[SOURCE MATERIAL]
────────────────────────────────────────

#[export] Instance tensors_inv_perm ts m : Proper ((≡ₚ) ==> (≡ₚ) ==> iff) (tensors_inv ts m).
Proof.
  assert (forall ths ths' out out', ths ≡ₚ ths' -> out ≡ₚ out' ->
    tensors_inv ts m ths out -> tensors_inv ts m ths' out') as Hmain.
  { intros ths ths' out out' H1 H2 []. constructor; try done.
    - by rewrite <- H2.
    - intros k t Hk Hs Hp. destruct (xi_wake0 k t Hk Hs Hp) as (th & Hth & ?).
      exists th. by rewrite <- H1. }
  intros ths ths' H1 out out' H2. split; by apply Hmain.
Qed.

Lemma present_mono ts ts' t :
  (forall n, is_Some (ts !! n) -> is_Some (ts' !! n)) -> present ts t -> present ts' t.
Proof. intros H Hp. eapply Forall_impl; [done|]. auto. Qed.

Lemma tensors_inv_complete ts m ths r out t c fin :
  tasks e !! r_task r = Some t -> completes t r c -> tensors_inv ts m ths (r :: out) ->
  tensors_inv (publish (c_outputs c) ts) (<[task_name t := TASK_DONE]> m)
    (mkThread None (task_nexts t) fin :: ths) out.
Proof.
  intros Ht [Hn Hd] [D X P Q R W]. apply Forall_cons in Q as [Qr Q].
  assert (forall k, st (<[task_name t := TASK_DONE]> m) k =
    if decide (k = r_task r) then Some TASK_DONE else st m k) as E
    by (intros; apply status_of_insert; [apply G|done..]).
  assert (forall n, is_Some (ts !! n) -> is_Some (publish (c_outputs c) ts !! n)) as Hmono
    by (intros; apply publish_is_Some; auto).
  constructor.
  - intros n u [[Hu _]|[_ Hu]]%publish_cases; [|by eapply D].
    rewrite Forall_forall in Hd. by apply Hd.
  - eauto.
  - intros k t' n Hk. rewrite E. destruct (decide (k = r_task r)) as [->|Hne]; [|eauto].
    intros _ Ho Hneed. simplify_eq. apply publish_is_Some. left. rewrite Hn. by apply Qr.
  - done.
  - intros k t' Hk. rewrite E. destruct (decide _); [done|].
    intros Hs. apply (present_mono ts); [done|by eapply R].
  - intros k t' Hk. rewrite E. destruct (decide (k = r_task r)) as [->|Hne]; [done|].
    intros Hs Hp. destruct (decide (present ts t')) as [Hp'|Hp'].
    + destruct (W k t' Hk Hs Hp') as (th & ? & ?). exists th. by split; [right|].
    + apply not_Forall_Exists in Hp'; [|apply _]. apply Exists_exists in Hp' as (n & Hin & Hno).
      eexists. split; [by left|]. simpl. apply (g_consumer e rank G (r_task r) t n k t' Ht); [|done..].
      apply (Qr t n Ht). rewrite <- Hn.
      unfold present in Hp. rewrite Forall_forall in Hp. apply Hp, publish_is_Some in Hin as [?|?]; [done|by destruct Hno].
Qed.

Lemma tensors_inv_launch ts m ths out k t l b r :
  tasks e !! k = Some t -> r_task r = k -> r_outputs r = [] -> st m k = Some TASK_READY ->
  tensors_inv ts m (mkThread (Some k) l b :: ths) out ->
  tensors_inv ts (<[task_name t := TASK_BUSY]> m) (mkThread None l b :: ths) (r :: out).
Proof.
  intros Ht <- Hr Hs [D X P Q R W].
  assert (forall k, st (<[task_name t := TASK_BUSY]> m) k =
    if decide (k = r_task r) then Some TASK_BUSY else st m k) as E
    by (intros; apply status_of_insert; [apply G|done..]).
  constructor; try done.
  - intros k t' n Hk. rewrite E. destruct (decide _); [done|eauto].
  - constructor; [|done]. intros t' n Ht'. simplify_eq. unfold request_outputs. by rewrite Hr.
  - intros k t' Hk. rewrite E. destruct (decide _); [done|eauto].
  - intros k t' Hk. rewrite E. destruct (decide _); [done|]. intros Hs' Hp.
    destruct (W k t' Hk Hs' Hp) as (th & [->|?]%elem_of_cons & ?).
    + eexists. by split; [left|].
    + exists th. by split; [right|].
Qed.

Lemma tensors_inv_ready ts m ths out k t l b :
  tasks e !! k = Some t -> st m k = Some TASK_IDLE -> present ts t ->
  tensors_inv ts m (mkThread None (k :: l) b :: ths) out ->
  tensors_inv ts (<[task_name t := TASK_READY]> m) (mkThread (Some k) l b :: ths) out.
Proof.
  intros Ht Hs Hp [D X P Q R W].
  assert (forall k', st (<[task_name t := TASK_READY]> m) k' =
    if decide (k' = k) then Some TASK_READY else st m k') as E
    by (intros; apply status_of_insert; [apply G|done..]).
  constructor; try done.
  - intros k' t' n Hk. rewrite E. destruct (decide _); [done|eauto].
  - intros k' t' Hk. rewrite E. destruct (decide _) as [->|]; [|eauto]. by simplify_eq.
  - intros k' t' Hk. rewrite E. destruct (decide _); [done|]. intros Hs' Hp'.
    destruct (W k' t' Hk Hs' Hp') as (th & [->|?]%elem_of_cons & Hin).
    + simpl in Hin. apply elem_of_cons in Hin as [->|Hin]; [done|]. eexists. by split; [left|].
    + exists th. by split; [right|].
Qed.

Lemma tensors_inv_skip ts m ths out k t l b :
  tasks e !! k = Some t -> ~ (st m k = Some TASK_IDLE /\ present ts t) ->
  tensors_inv ts m (mkThread None (k :: l) b :: ths) out ->
  tensors_inv ts m (mkThread None l b :: ths) out.
Proof.
  intros Ht Hs [D X P Q R W]. constructor; try done.
  intros k' t' Hk Hs' Hp'. destruct (W k' t' Hk Hs' Hp') as (th & [->|?]%elem_of_cons & Hin).
  - simpl in Hin. apply elem_of_cons in Hin as [->|Hin].
    + simplify_eq. tauto.
    + eexists. by split; [left|].
  - exists th. by split; [right|].
Qed.

Lemma tensors_inv_exit ts m ths out b :
  tensors_inv ts m (mkThread None [] b :: ths) out -> tensors_inv ts m ths out.
Proof.
  intros [D X P Q R W]. constructor; try done.
  intros k t Hk Hs Hp. destruct (W k t Hk Hs Hp) as (th & [->|?]%elem_of_cons & Hin).
  - by apply elem_of_nil in Hin.
  - eauto.
Qed.
End TensorsInv.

────────────────────────────────────────

[TO DO] Your response should be the lines of the entries above that include the string "eapply".

[ANSWER BOX]
Proof. intros H Hp. eapply Forall_impl; [done|]. auto. Qed.
  - intros n u [[Hu _]|[_ Hu]]%publish_cases; [|by eapply D].
    intros Hs. apply (present_mono ts); [done|by eapply R].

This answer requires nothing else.